Try it:
The entries below hold a line with "own_key : id u = i;" and a line with "users_ok : forall". Return those lines and all that lie between them, exactly and only.

Dataset records:
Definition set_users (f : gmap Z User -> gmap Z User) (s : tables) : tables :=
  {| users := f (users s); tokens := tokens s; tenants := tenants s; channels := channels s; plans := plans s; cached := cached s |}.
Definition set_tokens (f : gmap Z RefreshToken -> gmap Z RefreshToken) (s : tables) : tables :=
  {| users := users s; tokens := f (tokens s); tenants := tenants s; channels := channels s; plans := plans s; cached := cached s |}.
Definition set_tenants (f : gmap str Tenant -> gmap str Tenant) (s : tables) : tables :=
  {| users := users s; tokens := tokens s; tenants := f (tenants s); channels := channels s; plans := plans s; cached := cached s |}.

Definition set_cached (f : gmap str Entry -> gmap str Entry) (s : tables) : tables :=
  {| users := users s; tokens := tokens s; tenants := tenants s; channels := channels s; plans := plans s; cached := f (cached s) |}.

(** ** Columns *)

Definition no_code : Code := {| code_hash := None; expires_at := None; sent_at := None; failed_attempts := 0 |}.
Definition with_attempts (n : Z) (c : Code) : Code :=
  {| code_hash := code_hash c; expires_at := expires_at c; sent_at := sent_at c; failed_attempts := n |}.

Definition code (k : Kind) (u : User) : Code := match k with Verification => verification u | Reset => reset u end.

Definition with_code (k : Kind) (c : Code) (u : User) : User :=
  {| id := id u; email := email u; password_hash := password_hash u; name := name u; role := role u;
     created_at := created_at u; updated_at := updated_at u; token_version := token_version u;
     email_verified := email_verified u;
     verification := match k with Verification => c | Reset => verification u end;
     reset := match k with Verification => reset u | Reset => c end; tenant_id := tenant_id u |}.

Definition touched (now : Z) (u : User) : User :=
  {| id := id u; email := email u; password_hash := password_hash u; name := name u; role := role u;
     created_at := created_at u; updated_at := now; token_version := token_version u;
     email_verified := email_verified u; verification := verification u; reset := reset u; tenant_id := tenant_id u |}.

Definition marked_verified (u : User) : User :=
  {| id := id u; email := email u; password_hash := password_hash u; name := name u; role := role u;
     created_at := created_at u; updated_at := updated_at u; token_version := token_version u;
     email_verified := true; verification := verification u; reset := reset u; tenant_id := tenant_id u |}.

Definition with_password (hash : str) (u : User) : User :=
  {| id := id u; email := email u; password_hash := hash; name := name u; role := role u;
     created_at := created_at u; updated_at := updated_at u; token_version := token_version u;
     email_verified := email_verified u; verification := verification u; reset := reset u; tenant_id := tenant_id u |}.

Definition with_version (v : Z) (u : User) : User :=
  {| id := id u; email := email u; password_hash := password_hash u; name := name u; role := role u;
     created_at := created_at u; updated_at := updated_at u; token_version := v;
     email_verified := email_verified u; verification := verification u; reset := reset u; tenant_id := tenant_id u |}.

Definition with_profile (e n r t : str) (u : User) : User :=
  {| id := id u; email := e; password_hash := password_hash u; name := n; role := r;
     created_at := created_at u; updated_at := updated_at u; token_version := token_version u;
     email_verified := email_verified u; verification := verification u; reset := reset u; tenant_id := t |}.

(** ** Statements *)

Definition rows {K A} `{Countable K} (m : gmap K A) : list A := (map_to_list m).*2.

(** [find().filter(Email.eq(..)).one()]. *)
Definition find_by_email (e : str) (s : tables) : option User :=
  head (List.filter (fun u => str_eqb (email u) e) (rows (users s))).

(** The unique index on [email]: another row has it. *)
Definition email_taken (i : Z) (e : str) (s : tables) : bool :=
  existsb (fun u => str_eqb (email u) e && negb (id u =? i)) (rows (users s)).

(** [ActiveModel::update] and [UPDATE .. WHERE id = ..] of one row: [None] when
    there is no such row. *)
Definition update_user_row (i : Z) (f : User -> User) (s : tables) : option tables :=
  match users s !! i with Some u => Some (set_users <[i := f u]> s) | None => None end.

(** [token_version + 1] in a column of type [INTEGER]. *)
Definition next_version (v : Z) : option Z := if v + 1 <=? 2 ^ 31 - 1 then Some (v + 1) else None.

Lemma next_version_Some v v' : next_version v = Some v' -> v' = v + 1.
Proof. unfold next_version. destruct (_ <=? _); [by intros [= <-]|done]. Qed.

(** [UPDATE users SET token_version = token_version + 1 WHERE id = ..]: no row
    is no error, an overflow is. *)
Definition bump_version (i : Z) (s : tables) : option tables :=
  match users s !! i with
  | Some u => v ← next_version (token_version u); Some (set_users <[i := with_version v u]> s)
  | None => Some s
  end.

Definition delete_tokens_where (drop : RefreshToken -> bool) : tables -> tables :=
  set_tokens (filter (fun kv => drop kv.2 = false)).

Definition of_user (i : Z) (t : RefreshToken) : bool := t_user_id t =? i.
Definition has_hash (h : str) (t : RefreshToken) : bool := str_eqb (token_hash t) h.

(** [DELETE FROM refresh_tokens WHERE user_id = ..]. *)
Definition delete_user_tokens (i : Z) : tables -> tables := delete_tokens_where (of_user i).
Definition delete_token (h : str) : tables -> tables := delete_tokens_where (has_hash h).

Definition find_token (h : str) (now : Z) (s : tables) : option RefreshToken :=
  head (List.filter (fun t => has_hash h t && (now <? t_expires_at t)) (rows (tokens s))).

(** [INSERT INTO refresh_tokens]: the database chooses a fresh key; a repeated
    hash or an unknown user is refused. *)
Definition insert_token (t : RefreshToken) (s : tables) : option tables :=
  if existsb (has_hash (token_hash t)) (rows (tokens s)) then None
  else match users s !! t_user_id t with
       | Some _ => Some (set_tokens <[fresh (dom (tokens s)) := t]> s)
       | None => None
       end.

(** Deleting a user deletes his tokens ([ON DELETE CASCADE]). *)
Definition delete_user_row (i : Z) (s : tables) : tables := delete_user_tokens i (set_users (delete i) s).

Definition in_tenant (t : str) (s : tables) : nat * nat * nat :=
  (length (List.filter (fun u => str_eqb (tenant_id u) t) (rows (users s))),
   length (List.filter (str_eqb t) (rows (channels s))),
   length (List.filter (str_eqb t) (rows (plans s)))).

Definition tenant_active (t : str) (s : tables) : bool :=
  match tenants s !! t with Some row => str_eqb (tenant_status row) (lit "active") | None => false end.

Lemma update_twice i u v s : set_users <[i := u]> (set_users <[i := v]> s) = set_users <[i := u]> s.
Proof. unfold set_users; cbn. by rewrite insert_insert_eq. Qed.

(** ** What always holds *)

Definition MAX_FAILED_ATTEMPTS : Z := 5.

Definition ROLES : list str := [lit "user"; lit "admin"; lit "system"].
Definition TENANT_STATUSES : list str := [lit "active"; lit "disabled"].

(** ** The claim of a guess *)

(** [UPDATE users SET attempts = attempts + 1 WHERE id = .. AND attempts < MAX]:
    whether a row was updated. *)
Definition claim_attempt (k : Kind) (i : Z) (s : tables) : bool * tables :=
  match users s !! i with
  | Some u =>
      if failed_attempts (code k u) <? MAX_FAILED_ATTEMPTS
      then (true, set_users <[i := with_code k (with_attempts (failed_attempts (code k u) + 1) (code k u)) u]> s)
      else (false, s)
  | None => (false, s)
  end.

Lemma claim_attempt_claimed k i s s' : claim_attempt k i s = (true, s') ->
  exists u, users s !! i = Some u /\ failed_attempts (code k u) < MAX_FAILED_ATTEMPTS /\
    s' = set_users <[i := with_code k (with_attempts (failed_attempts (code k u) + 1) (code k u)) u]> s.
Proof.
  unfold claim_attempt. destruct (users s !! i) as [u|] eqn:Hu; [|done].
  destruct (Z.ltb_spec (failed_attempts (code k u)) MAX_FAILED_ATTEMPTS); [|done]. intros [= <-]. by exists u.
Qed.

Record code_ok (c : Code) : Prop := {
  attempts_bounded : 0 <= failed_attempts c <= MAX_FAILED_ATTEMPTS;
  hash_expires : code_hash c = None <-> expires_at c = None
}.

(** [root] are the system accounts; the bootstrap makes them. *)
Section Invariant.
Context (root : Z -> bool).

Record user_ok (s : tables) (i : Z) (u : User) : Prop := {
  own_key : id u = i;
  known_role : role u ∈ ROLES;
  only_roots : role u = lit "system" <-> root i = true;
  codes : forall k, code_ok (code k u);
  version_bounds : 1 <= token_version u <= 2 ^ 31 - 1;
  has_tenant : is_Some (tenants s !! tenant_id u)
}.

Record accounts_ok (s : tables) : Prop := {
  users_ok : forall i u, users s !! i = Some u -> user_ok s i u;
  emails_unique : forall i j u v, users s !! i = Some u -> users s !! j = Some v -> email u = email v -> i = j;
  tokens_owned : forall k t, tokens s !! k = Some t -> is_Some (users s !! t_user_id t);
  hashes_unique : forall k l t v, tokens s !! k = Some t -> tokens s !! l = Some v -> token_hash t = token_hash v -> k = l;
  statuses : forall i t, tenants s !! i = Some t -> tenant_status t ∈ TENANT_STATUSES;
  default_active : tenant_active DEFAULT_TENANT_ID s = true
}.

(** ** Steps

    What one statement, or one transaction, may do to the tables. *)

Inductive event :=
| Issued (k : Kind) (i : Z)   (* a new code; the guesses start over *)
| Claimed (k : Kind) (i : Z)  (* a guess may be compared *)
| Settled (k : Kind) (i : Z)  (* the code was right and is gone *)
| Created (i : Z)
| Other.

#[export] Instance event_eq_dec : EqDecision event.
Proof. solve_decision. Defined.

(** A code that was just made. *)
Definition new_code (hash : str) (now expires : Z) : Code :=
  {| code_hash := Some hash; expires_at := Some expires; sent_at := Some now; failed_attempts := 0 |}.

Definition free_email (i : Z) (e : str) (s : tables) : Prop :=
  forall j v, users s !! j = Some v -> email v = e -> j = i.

Written solution:
  own_key : id u = i;
  known_role : role u ∈ ROLES;
  only_roots : role u = lit "system" <-> root i = true;
  codes : forall k, code_ok (code k u);
  version_bounds : 1 <= token_version u <= 2 ^ 31 - 1;
  has_tenant : is_Some (tenants s !! tenant_id u)
}.

Record accounts_ok (s : tables) : Prop := {
  users_ok : forall i u, users s !! i = Some u -> user_ok s i u;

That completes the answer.